**What to produce:**
Only one stretch of the records below is wanted: the lines from the one holding "check_block_header b vm_key" through the one holding "[| split; [done | intros (_ & _ & _". Return it exactly, both ends included.

BEGIN Records shown

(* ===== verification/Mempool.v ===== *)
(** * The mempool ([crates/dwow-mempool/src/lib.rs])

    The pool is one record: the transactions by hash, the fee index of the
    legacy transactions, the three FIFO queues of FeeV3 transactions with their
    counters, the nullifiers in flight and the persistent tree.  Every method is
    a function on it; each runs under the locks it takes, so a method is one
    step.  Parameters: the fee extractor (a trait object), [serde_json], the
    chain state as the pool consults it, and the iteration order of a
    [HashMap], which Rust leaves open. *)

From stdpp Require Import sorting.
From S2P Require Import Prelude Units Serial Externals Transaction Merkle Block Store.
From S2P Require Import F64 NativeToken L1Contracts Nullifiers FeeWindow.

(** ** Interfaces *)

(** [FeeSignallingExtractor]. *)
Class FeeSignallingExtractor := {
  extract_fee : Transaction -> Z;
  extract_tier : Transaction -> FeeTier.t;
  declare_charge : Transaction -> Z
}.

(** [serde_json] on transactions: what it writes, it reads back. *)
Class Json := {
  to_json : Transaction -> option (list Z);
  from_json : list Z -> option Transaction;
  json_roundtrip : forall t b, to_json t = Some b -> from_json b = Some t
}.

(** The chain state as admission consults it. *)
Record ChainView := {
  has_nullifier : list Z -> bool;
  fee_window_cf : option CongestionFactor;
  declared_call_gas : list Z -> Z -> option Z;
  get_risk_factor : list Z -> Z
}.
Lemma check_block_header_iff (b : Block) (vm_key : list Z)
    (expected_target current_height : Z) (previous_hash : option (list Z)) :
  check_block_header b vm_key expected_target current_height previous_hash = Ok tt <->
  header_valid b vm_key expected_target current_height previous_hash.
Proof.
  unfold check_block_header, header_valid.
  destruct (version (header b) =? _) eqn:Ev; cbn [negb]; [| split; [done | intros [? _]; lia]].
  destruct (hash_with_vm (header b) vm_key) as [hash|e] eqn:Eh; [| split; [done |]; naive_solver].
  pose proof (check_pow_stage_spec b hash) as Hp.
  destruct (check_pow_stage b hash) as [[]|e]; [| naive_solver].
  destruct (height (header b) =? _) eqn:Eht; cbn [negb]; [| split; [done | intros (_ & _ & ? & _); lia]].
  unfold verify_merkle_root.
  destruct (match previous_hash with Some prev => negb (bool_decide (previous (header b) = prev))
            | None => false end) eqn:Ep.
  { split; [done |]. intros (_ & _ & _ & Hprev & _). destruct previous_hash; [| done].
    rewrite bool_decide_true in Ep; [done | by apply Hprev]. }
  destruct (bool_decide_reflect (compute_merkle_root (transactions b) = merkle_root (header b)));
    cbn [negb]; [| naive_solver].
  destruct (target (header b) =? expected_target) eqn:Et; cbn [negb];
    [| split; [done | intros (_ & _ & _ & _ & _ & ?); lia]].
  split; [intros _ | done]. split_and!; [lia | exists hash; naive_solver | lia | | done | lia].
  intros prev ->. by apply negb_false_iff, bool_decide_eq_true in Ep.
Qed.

END Records shown

**Problem solution:**
  check_block_header b vm_key expected_target current_height previous_hash = Ok tt <->
  header_valid b vm_key expected_target current_height previous_hash.
Proof.
  unfold check_block_header, header_valid.
  destruct (version (header b) =? _) eqn:Ev; cbn [negb]; [| split; [done | intros [? _]; lia]].
  destruct (hash_with_vm (header b) vm_key) as [hash|e] eqn:Eh; [| split; [done |]; naive_solver].
  pose proof (check_pow_stage_spec b hash) as Hp.
  destruct (check_pow_stage b hash) as [[]|e]; [| naive_solver].
  destruct (height (header b) =? _) eqn:Eht; cbn [negb]; [| split; [done | intros (_ & _ & ? & _); lia]].
  unfold verify_merkle_root.
  destruct (match previous_hash with Some prev => negb (bool_decide (previous (header b) = prev))
            | None => false end) eqn:Ep.
  { split; [done |]. intros (_ & _ & _ & Hprev & _). destruct previous_hash; [| done].
    rewrite bool_decide_true in Ep; [done | by apply Hprev]. }
  destruct (bool_decide_reflect (compute_merkle_root (transactions b) = merkle_root (header b)));
    cbn [negb]; [| naive_solver].
  destruct (target (header b) =? expected_target) eqn:Et; cbn [negb];
    [| split; [done | intros (_ & _ & _ & _ & _ & ?); lia]].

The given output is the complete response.